SAN FRANCISCO -- The mayor of San Francisco on Tuesday announced even more initiatives aimed at curbing open drug use, brazen home break-ins and other criminal behavior that she says have made a mockery of the city's famed tolerance and compassion.
Mayor London Breed said at a news conference attended by the police chief and other public safety personnel that she would introduce legislation to allow law enforcement real-time access to surveillance video in certain situations and to make it harder for people to sell stolen goods.
She also announced emergency intervention to improve safety in the Tenderloin, one of the poorest and most drug-infested neighborhoods in San Francisco, where parents have pleaded for protection from drug dealers and violent street behavior. The neighborhood contains several government buildings, including City Hall.
“What I’m proposing today, and what I will be proposing in the future will make a lot of people uncomfortable, and I don’t care,” said Breed, a Democrat. “We are past the point where what we see is even remotely acceptable.”
She said it's time to get aggressive and “less tolerant of all the bull—- that has destroyed our city.”
The announcement follows a meeting the mayor had last week with Tenderloin families, as well as a report by The Associated Press describing the frustrations of some residents who say the city is in decline. They said despite San Francisco's wealth, city officials are not doing enough to keep streets cleared of human feces and trash, provide housing to people experiencing homelessness, and deter drug dealers.
They are also upset that San Francisco public schools spent much of last year teaching remotely while neighboring districts and private schools within the city provided in-class instruction.
Criminal justice advocates in favor of less incarceration say the media has been drumming up fear in a city where overall crime rates have declined in recent years. Increased enforcement, they say, only ends up harming the most vulnerable, including Black and homeless residents, without improving public safety.
Similar debates are taking place across the country in liberal cities where the murder of George Floyd led to a surge of progressive activism that included calls to rethink the way cities deal with crime. Some cities where there were calls to defund the police, including Portland, Oregon, have moved in recent months to bolster police budgets.
John Hamasaki, a San Francisco police commissioner and defense lawyer who is highly critical of extra policing and surveillance, said Tuesday that taxpayer money is better spent on services, treatment and housing.
He said the city should open a supervised drug consumption site and act to treat addiction rather than using methods that will shove dealing into other neighborhoods.

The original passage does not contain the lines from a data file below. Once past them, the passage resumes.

Lemma elem_of_alive_members t n :
  n ∈ alive_members t <-> exists r, t !! n = Some r /\ r_status r = Alive.
Proof.
  rewrite alive_members_Permutation. etrans; [apply list_elem_of_fmap|].
  setoid_rewrite list_elem_of_filter. split.
  - intros ([m r] & -> & Ha & Hin). apply elem_of_map_to_list in Hin. simpl in *.
    exists r. split; [done|]. by apply bool_decide_eq_true in Ha.
  - intros (r & Hr & Ha). exists (n, r). split_and!; [done| |by apply elem_of_map_to_list].
    by apply bool_decide_eq_true.
Qed.

Lemma alive_members_sorted t : StronglySorted Z.lt (alive_members t).
Proof.
  assert (NoDup (alive_members t)) as HN.
  { rewrite alive_members_Permutation. apply (NoDup_fmap_fst).
    - intros n r1 r2 [_ H1%elem_of_map_to_list]%list_elem_of_filter
        [_ H2%elem_of_map_to_list]%list_elem_of_filter. congruence.
    - apply NoDup_filter, NoDup_map_to_list. }
  assert (StronglySorted Z.le (alive_members t)) as HS by (apply StronglySorted_merge_sort; apply _).
  induction HS as [|x l HS IH HF]; [constructor|]. apply NoDup_cons in HN as [Hx HN].
  constructor; [by apply IH|]. rewrite Forall_forall in HF |- *. intros y Hy.
  specialize (HF y Hy). assert (x <> y) by (intros ->; done). lia.
Qed.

“The situation in the Tenderloin isn’t ultimately going to be solved through more policing,” he said. "It seems like we’re doing the same dance over and over and expecting different results."
But Randy Shaw, executive director of the Tenderloin Housing Clinic, which provides legal services and housing to low-income people, said more police patrols would deter dealers and make the neighborhood safer for residents. At the same time, he has heard the mayor's promises before and seen little concrete action.

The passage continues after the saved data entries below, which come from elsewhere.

(* ===== verification/FailureDetector.v ===== *)
(** * seisin-gossip: the SWIM failure detector

    Models [crates/seisin-gossip/src/failure_detector.rs] with the clock of
    [clock.rs] as the time each call is made at: direct probe, indirect probe,
    suspicion, death. The loops of [check_timeouts] over its hash maps visit
    the entries in the order of [map_to_list]; the code leaves it open. *)

From S2P Require Import Prelude Core.

Abbreviation Tick := Z (only parsing).

Definition PROBE_TIMEOUT_MILLIS : Z := 1000.
Definition SUSPICION_TIMEOUT_MILLIS : Z := 5000.

(** [FakeClock::advance]. *)
Definition advance (now millis : Tick) : Tick := now + millis.

Inductive ProbeState :=
| AwaitingDirectAck (started_at : Tick)
| AwaitingIndirectAck (started_at : Tick).

Inductive TimeoutAction :=
| EscalateToIndirect (target : NodeId)
| MarkSuspect (target : NodeId)
| MarkDead (target : NodeId).

Record FailureDetector := mkDetector {
  probe_timeout_millis : Z;
  suspicion_timeout_millis : Z;
  probes : gmap NodeId ProbeState;
  suspected_since : gmap NodeId Tick
}.

Definition FailureDetector_new (probe suspicion : Z) : FailureDetector :=
  mkDetector probe suspicion ∅ ∅.

Definition begin_direct_probe (d : FailureDetector) (now : Tick) (target : NodeId) : FailureDetector :=
  mkDetector (probe_timeout_millis d) (suspicion_timeout_millis d)
    (<[target := AwaitingDirectAck now]> (probes d)) (suspected_since d).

“I’m glad the mayor’s coming out like this, but it’s really actions speak louder than words,” he said. “We heard a lot of commitments, and now we have to make sure they happen.”
Breed has directed the city’s Department of Emergency Management to lead the response in the Tenderloin, much like the agency coordinated efforts to address the pandemic. The department will, in part, streamline emergency medical calls, disrupt drug dealing and use, and clean up “nasty streets,” she said.
“And when I say nasty, full of feces and urine, that the Department of Public Works is cleaning every single day, but it comes back just a few hours later,” she said.
Breed said she would ask the Board of Supervisors for more money to pay for police overtime and to increase the department's budget. Legislative changes would also require the board's support, which is not guaranteed.
San Francisco Police Chief Bill Scott said the criminal justice system has changed so that drug possession doesn't land a person in jail and that police now try to balance enforcement with offers of help to those suffering with addiction and homelessness.
“But at the end of the day, at the end of all of this people will not be allowed to smoke meth, to smoke fentanyl, to inject heroin in their arms in public spaces,” he said.